Myristoyl-modified BMAP-28m affects the cell cycle and apoptosis of prostate cancer cells by damaging the cell membrane

myr-BMAP-28m targeting of prostate cancer was developed by us in this study, to reveal the efficacy and principle of myr-BMAP-28m and compare BMAP-28m. It was found that compared with BMAP-28m, myr-BMAP-28m showed stronger cytotoxicity against prostate cancer cells than normal cells, thus yielding good tumor cell-targeting effect. Mechanistic study demonstrated that myr-BMAP-28m could arrest prostate cancer cells at the G1 phase, then induce apoptosis for prostate cancer cells with highly increased expression levels of apoptosis proteins. Its mode of action involves being attached to the cancer cell membrane, forming pores and penetrating into the cells, which results in an increase in lactate dehydrogenase (LDH) released from cells.Experiments including JC-1 staining, reactive oxygen species (ROS) detection, RHO123 staining, adenosine triphosphate (ATP) measurement, and scanning electron microscopy observation confirmed that myr-BMAP-28m could induce mitochondrial damage in cancer cells.

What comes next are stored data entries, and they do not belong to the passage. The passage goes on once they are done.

(** what follows a successful lock, up to the release *)
Lemma tr_pf_send c msg size vf : 0 < c_timeout c -> 0 <= vf ->
  c_ops c !! Z.to_nat vf = Some ops_pf -> 0 < size <= Z.of_nat (length msg) ->
  tr c (ixgbe_clear_msg_pf vf ;; ixgbe_clear_ack_pf vf ;;
        copy_to_mem (IXGBE_PFMBMEM vf) msg size ;;
        pf_mailbox ← IXGBE_READ_REG (IXGBE_PFMAILBOX vf);
        IXGBE_WRITE_REG (IXGBE_PFMAILBOX vf) (Z.lor pf_mailbox IXGBE_PFMAILBOX_STS) ;;
        msg0 ← nth_c msg 0;
        (if has msg0 IXGBE_VT_MSGTYPE_CTS then ixgbe_poll_for_ack vf ;; mret tt else mret tt) ;;
        inc_msgs_tx)
    (fun _ l => exists req ack bell poll,
       l = req ++ ack ++ mem_writes (IXGBE_PFMBMEM vf) (take (Z.to_nat size) msg) ++ bell ++ poll /\
       pf_clear vf pf_req_mask req /\ pf_clear vf pf_ack_mask ack /\ pf_doorbell vf bell /\
       pf_poll_asked c msg vf poll /\
       waits l <= (c_timeout c - 1) * Z.max 0 (c_delay c)).
Proof.
  intros Ht Hv Ho Hs.
  eapply tr_bind; [apply tr_clear_msg_pf|]. intros [] req Hreq.
  eapply tr_bind; [apply tr_clear_ack_pf|]. intros [] ack Hack.
  eapply tr_bind; [apply tr_copy_to_mem; lia|]. intros [] ? ->.
  do 2 tr_step.
  destruct (lookup_lt_is_Some_2 msg 0) as [m0 Hm0]; [lia|].
  eapply tr_bind.
  { by apply (tr_nth_c _ _ _ _ m0 (fun a l => a = m0 /\ l = [])). }
  intros ? ? [-> ->]. simpl.
  eapply tr_bind with (T1 := fun _ l => (if has m0 IXGBE_VT_MSGTYPE_CTS
      then pf_ack_poll vf (c_delay c) (Z.to_nat (c_timeout c)) l else l = []) /\
    waits l <= (c_timeout c - 1) * Z.max 0 (c_delay c)).
  - destruct (has m0 _).
    + eapply tr_bind; [by apply tr_poll_for_ack_pf|]. intros ? l Hl. tr_step. rewrite app_nil_r. split; [done|].
      apply pf_ack_poll_access in Hl as [_ Hw].
      by replace (Z.of_nat (Z.to_nat (c_timeout c) - 1)) with (c_timeout c - 1) in Hw by lia.
    + tr_step. split; [done|]. apply Z.mul_nonneg_nonneg; lia.
  - intros [] poll (HC & HW). mbx_steps.
    exists req, ack, [Rd (IXGBE_PFMAILBOX vf) v; Wr (IXGBE_PFMAILBOX vf)
      (u32 (Z.lor v IXGBE_PFMAILBOX_STS))], poll.
    rewrite app_nil_r. split; [done|]. split; [done|]. split; [done|]. split; [by exists v|].
    split; [unfold pf_poll_asked; by rewrite Hm0|].
    destruct Hreq as (? & _ & ->), Hack as (? & _ & ->).
    rewrite !waits_app, waits_mem_writes. simpl. lia.
Qed.

(** the accesses of a PF write that got the lock, in order *)
Definition pf_write_sent (c : mbx_cfg) (msg : list Z) (size vf : Z) (l : list access) : Prop :=
  exists wait lock req ack bell poll rel,
    l = wait ++ lock ++ req ++ ack ++
        mem_writes (IXGBE_PFMBMEM vf) (take (Z.to_nat size) msg) ++ bell ++ poll ++ rel /\
    Forall (pf_lock_access vf (c_delay c)) wait /\ pf_lock_taken vf lock /\
    pf_clear vf pf_req_mask req /\ pf_clear vf pf_ack_mask ack /\ pf_doorbell vf bell /\
    pf_poll_asked c msg vf poll /\ pf_release vf rel.

(** and of one that did not *)
Definition pf_write_timed_out (c : mbx_cfg) (vf : Z) (l : list access) : Prop :=
  exists wait rel, l = wait ++ rel /\
    Forall (pf_lock_access vf (c_delay c)) wait /\ pf_release vf rel.

Lemma tr_write_mbx_pf c msg size vf :
  0 < c_timeout c -> 0 <= vf -> c_ops c !! Z.to_nat vf = Some ops_pf ->
  0 < size <= Z.of_nat (length msg) ->
  tr c (ixgbe_write_mbx_pf msg size vf) (fun ret l =>
    waits l <= (2 * c_timeout c - 1) * Z.max 0 (c_delay c) /\
    (ret = IXGBE_SUCCESS /\ pf_write_sent c msg size vf l \/
     ret = IXGBE_ERR_TIMEOUT /\ pf_write_timed_out c vf l)).
Proof.
  intros Ht Hv Ho Hs. unfold ixgbe_write_mbx_pf.
  eapply tr_bind; [by apply tr_lock_pf|].
  intros r l1 (wait & lock & -> & HF & HW & [[-> Hl]|[-> ->]]); simpl.
  - eapply tr_bind; [by apply tr_pf_send|].
    intros [] l2 (req & ack & bell & poll & -> & Hq & Hk & Hb & Hp & HW2).
    eapply tr_bind_get_ops; [done|done|]. simpl.
    eapply tr_bind; [apply tr_release_lock_pf|]. intros [] rel Hr. tr_step.
    rewrite app_nil_r. split; [|left; split; [done|]].
    + rewrite !waits_app, (pf_lock_taken_waits _ _ Hl), (pf_release_waits _ _ Hr).
      rewrite !waits_app in HW2. lia.
    + exists wait, lock, req, ack, bell, poll, rel.
      rewrite <- !app_assoc. by repeat split.
  - tr_step. eapply tr_bind_get_ops; [done|done|]. simpl.
    eapply tr_bind; [apply tr_release_lock_pf|]. intros [] rel Hr. tr_step.
    rewrite !app_nil_r. split; [|right; split; [done|by exists wait, rel]].
    rewrite waits_app, (pf_release_waits _ _ Hr). nia.
Qed.
(** C6: on every device, [ixgbe_write_mbx_pf] ends and does one of two
    things.  Either it takes the lock (mailbox seen free, [PFU] requested and
    seen set), clears the VF's stale request and acknowledgement bits, writes
    the message words into the mailbox memory in order, only then rings the
    [STS] doorbell; exactly when the message has CTS it then polls for the
    acknowledgement, looking at PFMBICR until a look shows the VF's bit, which
    it clears, or [timeout] looks have not, with a delay between two looks; and
    it releases the lock last.  Or it gives up on the lock with
    IXGBE_ERR_TIMEOUT, and its last write still clears [PFU].  In both cases it
    waits at most [2 * timeout - 1] delays. *)
Theorem write_mbx_pf_protocol c msg size vf :
  0 < c_timeout c -> 0 <= vf -> c_ops c !! Z.to_nat vf = Some ops_pf ->
  0 < size <= Z.of_nat (length msg) ->
  tr c (ixgbe_write_mbx_pf msg size vf) (fun ret l =>
    waits l <= (2 * c_timeout c - 1) * Z.max 0 (c_delay c) /\
    (ret = IXGBE_SUCCESS /\ pf_write_sent c msg size vf l \/
     ret = IXGBE_ERR_TIMEOUT /\ pf_write_timed_out c vf l)).
Proof. apply tr_write_mbx_pf. Qed.
End PfTraces.

(** ** The VF's read *)

(** the reads of [length vs] words from the mailbox memory, with the values seen *)
Definition mem_reads (mem : Z) (vs : list Z) : list access :=
  imap (fun i v => Rd (mem + 4 * Z.of_nat i) v) vs.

In vivo experimental results showed that myr-BMAP-28m effectively inhibited the growth of prostate tumors with minimal adverse effects on host mice. Further verification via immunohistochemistry (IHC) assays indicated that after treatment with myr-BMAP-28m, the expression of apoptosis-related proteins was upregulated, while the expression of proliferation-related proteins was downregulated in tumor tissues. This study provides experimental evidence for the development of myr-BMAP-28m as a candidate drug for prostate cancer therapy.